Part of the reason for this is that I tend to allow my mind to wander towards other things – things like creating a post for this blog site, researching material for either a future post or the possibility of yet another book. I now have three eBooks to my credit – and lately I have been thinking about a fourth. Whether or not I will write it has yet to be determined.

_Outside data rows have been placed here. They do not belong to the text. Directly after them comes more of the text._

Definition set_tool_ctx (v : gmap Z ToolCtx) (σ : State) : State := ltac:(setter tool_ctx v σ).
Definition set_tool_obj (v : gmap PyObjectKey ToolObjCacheEntry) (σ : State) : State := ltac:(setter tool_obj v σ).
Definition set_code_kind (v : gmap CodeKindKey Z) (σ : State) : State := ltac:(setter code_kind v σ).
Definition set_pending_tool_resolve (v : gmap PendingToolResolveKey Z) (σ : State) : State := ltac:(setter pending_tool_resolve v σ).
Definition set_pending_frame_tool (v : gmap PyObjectKey Z) (σ : State) : State := ltac:(setter pending_frame_tool v σ).
Definition set_fork_ctx (v : gmap Z Z) (σ : State) : State := ltac:(setter fork_ctx v σ).
Definition set_frame_ctx (v : gmap PyObjectKey Z) (σ : State) : State := ltac:(setter frame_ctx v σ).
Definition set_task_ctx (v : gmap PyObjectKey Z) (σ : State) : State := ltac:(setter task_ctx v σ).
Definition set_task_ctx_stack (v : gmap TaskStackKey Z) (σ : State) : State := ltac:(setter task_ctx_stack v σ).
Definition set_task_ctx_depth (v : gmap PyObjectKey Z) (σ : State) : State := ltac:(setter task_ctx_depth v σ).
Definition set_workitem_ctx (v : gmap PyObjectKey Z) (σ : State) : State := ltac:(setter workitem_ctx v σ).
Definition set_pythread_obj_ctx (v : gmap PyObjectKey Z) (σ : State) : State := ltac:(setter pythread_obj_ctx v σ).
Definition set_pythread_obj_thread (v : gmap PyObjectKey Z) (σ : State) : State := ltac:(setter pythread_obj_thread v σ).
Definition set_pending_worker_spawn (v : gmap Z PendingWorkerSpawn) (σ : State) : State := ltac:(setter pending_worker_spawn v σ).
Definition set_threadpool_worker_frame (v : gmap Z Z) (σ : State) : State := ltac:(setter threadpool_worker_frame v σ).
Definition set_threadpool_worker_ctx (v : gmap Z WorkerLocalCtx) (σ : State) : State := ltac:(setter threadpool_worker_ctx v σ).
Definition set_threadpool_workitem_thread (v : gmap PyObjectKey Z) (σ : State) : State := ltac:(setter threadpool_workitem_thread v σ).
Definition set_worker_run_carrier (v : gmap PyObjectKey Z) (σ : State) : State := ltac:(setter worker_run_carrier v σ).
Definition set_thread_current_frame (v : gmap Z Z) (σ : State) : State := ltac:(setter thread_current_frame v σ).
Definition set_thread_tstate (v : gmap Z Z) (σ : State) : State := ltac:(setter thread_tstate v σ).
Definition set_tool_stack (v : gmap Z ToolStackEntry) (σ : State) : State := ltac:(setter tool_stack v σ).
Definition set_tool_stack_depth (v : gmap Z Z) (σ : State) : State := ltac:(setter tool_stack_depth v σ).
Definition set_pending_tool_close (v : gmap TaskStackKey ToolStackEntry) (σ : State) : State := ltac:(setter pending_tool_close v σ).
Definition set_thread_active_ctx (v : gmap Z Z) (σ : State) : State := ltac:(setter thread_active_ctx v σ).
Definition set_thread_active_task (v : gmap Z Z) (σ : State) : State := ltac:(setter thread_active_task v σ).
Definition set_thread_ctx_stack (v : gmap Z Z) (σ : State) : State := ltac:(setter thread_ctx_stack v σ).
Definition set_thread_ctx_depth (v : gmap Z Z) (σ : State) : State := ltac:(setter thread_ctx_depth v σ).
Definition set_frame_entry_stash (v : gmap Z Z) (σ : State) : State := ltac:(setter frame_entry_stash v σ).
Definition set_frame_stash_depth (v : gmap Z Z) (σ : State) : State := ltac:(setter frame_stash_depth v σ).
Definition set_task_step_stash (v : gmap Z Z) (σ : State) : State := ltac:(setter task_step_stash v σ).
Definition set_task_step_prev_task (v : gmap Z Z) (σ : State) : State := ltac:(setter task_step_prev_task v σ).
Definition set_worker_run_stack (v : gmap Z WorkerRunEntry) (σ : State) : State := ltac:(setter worker_run_stack v σ).
Definition set_worker_run_depth (v : gmap Z Z) (σ : State) : State := ltac:(setter worker_run_depth v σ).
Definition set_protected_tgids (v : gmap Z Z) (σ : State) : State := ltac:(setter protected_tgids v σ).
Definition set_tool_fs_policy (v : gmap ToolPolicyKey Z) (σ : State) : State := ltac:(setter tool_fs_policy v σ).
Definition set_tool_exec_policy (v : gmap ToolExecKey Z) (σ : State) : State := ltac:(setter tool_exec_policy v σ).
Definition set_ironscope_config (v : gmap Z IronScopeConfig) (σ : State) : State := ltac:(setter ironscope_config v σ).
Definition set_python_offsets (v : gmap Z Z) (σ : State) : State := ltac:(setter python_offsets v σ).
Definition set_ctx_counter (v : gmap Z Z) (σ : State) : State := ltac:(setter ctx_counter v σ).
Definition set_root_rules (v : gmap Z RootRule) (σ : State) : State := ltac:(setter root_rules v σ).
Definition set_tool_net_policy (v : list (Z * ToolNetData * Z)) (σ : State) : State := ltac:(setter tool_net_policy v σ).
Definition set_py_events (v : list PyEvent) (σ : State) : State := ltac:(setter py_events v σ).
Definition set_resolver_events (v : list ResolverEvent) (σ : State) : State := ltac:(setter resolver_events v σ).
Definition set_guard_events (v : list GuardEvent) (σ : State) : State := ltac:(setter guard_events v σ).
Definition set_alloc_state (v : gmap Z Z) (σ : State) : State := ltac:(setter alloc_state v σ).
Definition set_tick (v : nat) (σ : State) : State := ltac:(setter tick v σ).

Definition empty_state : State :=
  mkState ∅ ∅ ∅ ∅ ∅ ∅ ∅ ∅ ∅ ∅ ∅ ∅ ∅ ∅ ∅ ∅ ∅ ∅ ∅ ∅ ∅ ∅ ∅ ∅ ∅ ∅
    ∅ ∅ ∅ ∅ ∅ ∅ ∅ ∅ ∅ ∅ ∅ ∅ ∅ ∅ [] [] [] [] ∅ 0%nat.

(** ** Kernel structures ([ironscope-common/src/co_re/mod.rs])

    The members that the CO-RE accessors read. *)
Inductive core_field :=
| task_struct_pid | task_struct_tgid | task_struct_flags | task_struct_real_parent
| task_struct_group_leader | task_struct_mm | task_struct_comm
| mm_struct_arg_start | mm_struct_arg_end | mm_struct_exe_file
| super_block_s_dev | super_block_s_root
| inode_i_ino | inode_i_mode | inode_i_sb
| qstr_name | qstr_hash_len
| dentry_d_flags | dentry_d_parent | dentry_d_sb | dentry_d_inode | dentry_d_name
| path_mnt | path_dentry
| vfsmount_mnt_root
| mount_mnt_parent | mount_mnt_mountpoint | mount_mnt
| file_f_inode | file_f_flags | file_f_path
| linux_binprm_file
| sockaddr_sa_family
| sockaddr_in_sin_family | sockaddr_in_sin_port | sockaddr_in_s_addr.

(** ** Environment of one program invocation

    - [pid_tgid], [processor_id]: the BPF helpers of the same name;
    - [ktime], [update_ok], [evicts], [reserve_ok] answer the helper calls whose
      outcome the program does not control (the clock, [bpf_map_update_elem] on a
      map that may be full, the entries an LRU map drops to make room, the ring
      buffer reservation); they are indexed by the state's call counter [tick],
      so that each call has an answer of its own;
    - [user_mem]: the traced process's memory, byte by byte ([None]: unmapped);
    - [reg], [arg]: the probe's saved registers and arguments;
    - [shim]: the C accessor of a kernel structure's member ([None]: the running
      kernel has no such member); [mount_of]: [container_of(vfsmount, mount)];
      [kernel_mem]: kernel memory, byte by byte;
    - [lpm_get]: the kernel's longest-prefix-match lookup. *)
Record Env := {
  pid_tgid : Z;
  processor_id : Z;
  ktime : nat → Z;
  update_ok : nat → bool;
  evicts : nat → positive → bool;
  reserve_ok : nat → bool;
  user_mem : Z → option Z;
  reg : Z → option Z;
  arg : nat → option Z;
  shim : core_field → Z → option Z;
  mount_of : Z → Z;
  kernel_mem : Z → option Z;
  lpm_get : list (Z * ToolNetData * Z) → Z → ToolNetData → option Z
}.

Abbreviation M := (probeM Env State).

(** The helpers [bpf_get_current_pid_tgid] and the two halves the source takes. *)
Definition cur_tgid (e : Env) : Z := u32 (Z.shiftr (pid_tgid e) 32).
Definition cur_tid (e : Env) : Z := u32 (pid_tgid e).

(** A context in which no map update fails and no LRU entry is evicted. *)
Definition reliable (e : Env) : Prop :=
  (∀ n, update_ok e n = true) ∧ (∀ n k, evicts e n k = false).

(** ** Maps as first-class values *)

Inductive map_kind := Hash | Lru.

Record bpf_map (K V : Type) `{Countable K} := BpfMap {
  bm_kind : map_kind;
  bm_get : State → gmap K V;
  bm_set : gmap K V → State → State
}.
Arguments BpfMap {K V _ _} _ _ _.
Arguments bm_kind {K V _ _} _.
Arguments bm_get {K V _ _} _ _.
Arguments bm_set {K V _ _} _ _ _.

Definition TOOL_CTX : bpf_map Z ToolCtx := BpfMap Hash tool_ctx set_tool_ctx.
Definition TOOL_OBJ : bpf_map PyObjectKey ToolObjCacheEntry := BpfMap Hash tool_obj set_tool_obj.
Definition CODE_KIND : bpf_map CodeKindKey Z := BpfMap Hash code_kind set_code_kind.
Definition PENDING_TOOL_RESOLVE : bpf_map PendingToolResolveKey Z := BpfMap Hash pending_tool_resolve set_pending_tool_resolve.
Definition PENDING_FRAME_TOOL : bpf_map PyObjectKey Z := BpfMap Lru pending_frame_tool set_pending_frame_tool.
Definition FORK_CTX : bpf_map Z Z := BpfMap Hash fork_ctx set_fork_ctx.
Definition FRAME_CTX : bpf_map PyObjectKey Z := BpfMap Lru frame_ctx set_frame_ctx.
Definition TASK_CTX : bpf_map PyObjectKey Z := BpfMap Lru task_ctx set_task_ctx.
Definition TASK_CTX_STACK : bpf_map TaskStackKey Z := BpfMap Hash task_ctx_stack set_task_ctx_stack.
Definition TASK_CTX_DEPTH : bpf_map PyObjectKey Z := BpfMap Hash task_ctx_depth set_task_ctx_depth.
Definition WORKITEM_CTX : bpf_map PyObjectKey Z := BpfMap Lru workitem_ctx set_workitem_ctx.
Definition PYTHREAD_OBJ_CTX : bpf_map PyObjectKey Z := BpfMap Lru pythread_obj_ctx set_pythread_obj_ctx.
Definition PYTHREAD_OBJ_THREAD : bpf_map PyObjectKey Z := BpfMap Hash pythread_obj_thread set_pythread_obj_thread.
Definition PENDING_WORKER_SPAWN : bpf_map Z PendingWorkerSpawn := BpfMap Hash pending_worker_spawn set_pending_worker_spawn.
Definition THREADPOOL_WORKER_FRAME : bpf_map Z Z := BpfMap Hash threadpool_worker_frame set_threadpool_worker_frame.
Definition THREADPOOL_WORKER_CTX : bpf_map Z WorkerLocalCtx := BpfMap Hash threadpool_worker_ctx set_threadpool_worker_ctx.
Definition THREADPOOL_WORKITEM_THREAD : bpf_map PyObjectKey Z := BpfMap Hash threadpool_workitem_thread set_threadpool_workitem_thread.
Definition WORKER_RUN_CARRIER : bpf_map PyObjectKey Z := BpfMap Hash worker_run_carrier set_worker_run_carrier.
Definition THREAD_CURRENT_FRAME : bpf_map Z Z := BpfMap Hash thread_current_frame set_thread_current_frame.
Definition THREAD_TSTATE : bpf_map Z Z := BpfMap Hash thread_tstate set_thread_tstate.
Definition TOOL_STACK : bpf_map Z ToolStackEntry := BpfMap Hash tool_stack set_tool_stack.
Definition TOOL_STACK_DEPTH : bpf_map Z Z := BpfMap Hash tool_stack_depth set_tool_stack_depth.
Definition PENDING_TOOL_CLOSE : bpf_map TaskStackKey ToolStackEntry := BpfMap Hash pending_tool_close set_pending_tool_close.
Definition THREAD_ACTIVE_CTX : bpf_map Z Z := BpfMap Hash thread_active_ctx set_thread_active_ctx.
Definition THREAD_ACTIVE_TASK : bpf_map Z Z := BpfMap Hash thread_active_task set_thread_active_task.
Definition THREAD_CTX_STACK : bpf_map Z Z := BpfMap Hash thread_ctx_stack set_thread_ctx_stack.
Definition THREAD_CTX_DEPTH : bpf_map Z Z := BpfMap Hash thread_ctx_depth set_thread_ctx_depth.
Definition FRAME_ENTRY_STASH : bpf_map Z Z := BpfMap Hash frame_entry_stash set_frame_entry_stash.
Definition FRAME_STASH_DEPTH : bpf_map Z Z := BpfMap Hash frame_stash_depth set_frame_stash_depth.
Definition TASK_STEP_STASH : bpf_map Z Z := BpfMap Hash task_step_stash set_task_step_stash.
Definition TASK_STEP_PREV_TASK : bpf_map Z Z := BpfMap Hash task_step_prev_task set_task_step_prev_task.
Definition WORKER_RUN_STACK : bpf_map Z WorkerRunEntry := BpfMap Hash worker_run_stack set_worker_run_stack.
Definition WORKER_RUN_DEPTH : bpf_map Z Z := BpfMap Hash worker_run_depth set_worker_run_depth.
Definition PROTECTED_TGIDS : bpf_map Z Z := BpfMap Hash protected_tgids set_protected_tgids.
Definition TOOL_FS_POLICY : bpf_map ToolPolicyKey Z := BpfMap Hash tool_fs_policy set_tool_fs_policy.
Definition TOOL_EXEC_POLICY : bpf_map ToolExecKey Z := BpfMap Hash tool_exec_policy set_tool_exec_policy.
Definition IRONSCOPE_CONFIG : bpf_map Z IronScopeConfig := BpfMap Hash ironscope_config set_ironscope_config.

(** ** Map operations *)

Section ops.
Context {K V : Type} `{Countable K}.
Implicit Types (m : bpf_map K V) (k : K) (v : V).

Definition next_tick (σ : State) : State := set_tick (S (tick σ)) σ.

Definition m_get m k : M (option V) := λ e σ, (bm_get m σ !! k, σ).

Definition m_remove m k : M unit := λ e σ, (tt, bm_set m (delete k (bm_get m σ)) σ).

(** An update that fails leaves the map as it is; an LRU map first drops the
    entries the kernel chose. *)
Definition m_insert m k v : M unit := λ e σ,
  let t := tick σ in
  if update_ok e t then
    let old := match bm_kind m with
               | Hash => bm_get m σ
               | Lru => filter (λ kv, evicts e t (encode kv.1) = false) (bm_get m σ)
               end in
    (tt, bm_set m (<[k:=v]> old) (next_tick σ))
  else (tt, next_tick σ).

(** [if let Some(p) = MAP.get_ptr_mut(&k) { *p = f *p }] *)
Definition m_alter m (f : V → V) k : M unit := λ e σ,
  (tt, bm_set m (alter f k (bm_get m σ)) σ).
End ops.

Where does my mind go when it strays away from the tasks at hand? Well, I am constantly thinking of wild and crazy things to post on Lakeland Musings by Irwin. Seeing that I post weekly, and my posting date is usually Sundays, I should devote a specific amount of time each day from Monday through Friday, allowing Saturday as the day to correlate/edit the material so that I can post the final edited version first thing on Sunday morning. But alas, even though we are retired, our days tend to be filled with many odds and end type jobs and before we know it, we are staring at each other saying: “Where did the time go? Is it really time for dinner or is it really time to go to bed?” Who said retirees lead boring lives!
Yesterday a few things popped into my head that has me puzzled and knowing me, that puzzlement led me to think that – “Hey, this would be good stuff for my blog site”. So, allow me to share some of my wild and crazy thoughts that will make up the majority of this week’s blog posting.
At times I let my mind wander off and it takes me to strange places. For instance, just sitting and staring at the lake yesterday, I got to thinking – “if you absent-mindedly swallowed some food coloring, do you feel like you dyed a little inside?” Or, thinking about names of individuals and what funny things I could write about them, I got to thinking – If David would lose his ID, would he just be Dav?
And then my mind wandered to the subject of a chapter in my recent book which was a pencil. By now you are thinking what wild and crazy thing one could possibly write about a pencil – well, here’s the thing – “writing with a dull pencil is pointless.” I know, I need to get better material.
Another of my tasks around the house is to see that when one can of soda or protein shake is removed from the refrigerator, a warm one takes it place so that we always have cold soda and/or protein shake available to us. Well, to show that there is always something around the house that could prove to be fodder for my posts, as I was making the switch between warm and cold sodas yesterday, the following thought rushed through my head. The drink I was switching out was A&W Root Beer. As I was placing a warm can of A&W Root Beer into the spot that held the ice cold can I was having with my lunch, I got to thinking – “If you put root beer in a square glass – is it just beer then?” See what I mean, I cannot help myself and it seems to happen just before it is time to post.
Oh, let me back up here a minute. How far you ask? Well, all the way to when I stepped out of the shower and started to towel off. As I stepped out of the shower, yet another wild and crazy thought crossed my mind. It dawned on me that I had just discovered what the leading cause of dry skin was. Towels!
Seeing that today is Sunday, here is yet another wild and crazy thought: “The goal of Sunday is to leave my home as little as possible.” While I could probably come up with a few more wild and crazy words of wisdom, I must leave some things for next week’s blog otherwise I won’t have anything to write about.
Having said that, I have but one more wild and crazy thought and that is:
To the guy who invented Zero: Thanks for nothing.
Stay safe, stay well, and most of all – stay happy!